**AVAILABLE RECORDS:**
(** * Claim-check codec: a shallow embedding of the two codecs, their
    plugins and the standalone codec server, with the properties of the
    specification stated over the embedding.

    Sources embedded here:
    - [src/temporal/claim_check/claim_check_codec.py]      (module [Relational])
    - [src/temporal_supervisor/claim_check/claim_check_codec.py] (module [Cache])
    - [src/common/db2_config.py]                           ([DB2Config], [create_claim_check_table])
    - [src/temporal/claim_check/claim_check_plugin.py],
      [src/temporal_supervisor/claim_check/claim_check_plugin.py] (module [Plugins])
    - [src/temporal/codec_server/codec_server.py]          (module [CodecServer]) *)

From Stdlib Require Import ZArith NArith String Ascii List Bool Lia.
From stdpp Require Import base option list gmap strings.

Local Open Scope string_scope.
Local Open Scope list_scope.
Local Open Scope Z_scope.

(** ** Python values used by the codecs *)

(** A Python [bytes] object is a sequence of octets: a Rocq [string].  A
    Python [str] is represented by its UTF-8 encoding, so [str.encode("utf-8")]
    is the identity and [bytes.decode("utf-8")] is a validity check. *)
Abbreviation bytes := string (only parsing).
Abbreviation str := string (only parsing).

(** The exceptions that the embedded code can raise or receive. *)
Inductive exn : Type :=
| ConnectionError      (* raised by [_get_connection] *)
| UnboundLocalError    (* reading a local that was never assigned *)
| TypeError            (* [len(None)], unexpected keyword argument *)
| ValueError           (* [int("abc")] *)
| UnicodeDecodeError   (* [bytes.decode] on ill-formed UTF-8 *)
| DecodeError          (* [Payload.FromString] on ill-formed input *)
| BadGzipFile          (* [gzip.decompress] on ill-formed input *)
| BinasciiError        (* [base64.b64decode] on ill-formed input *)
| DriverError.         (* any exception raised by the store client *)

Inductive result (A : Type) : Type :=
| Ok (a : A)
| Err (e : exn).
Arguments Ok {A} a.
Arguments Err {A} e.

**PROBLEM REQUIREMENTS:** Search the data above and return each line in which "Inductive" occurs.

**TASK OUTPUT:**
Inductive exn : Type :=
Inductive result (A : Type) : Type :=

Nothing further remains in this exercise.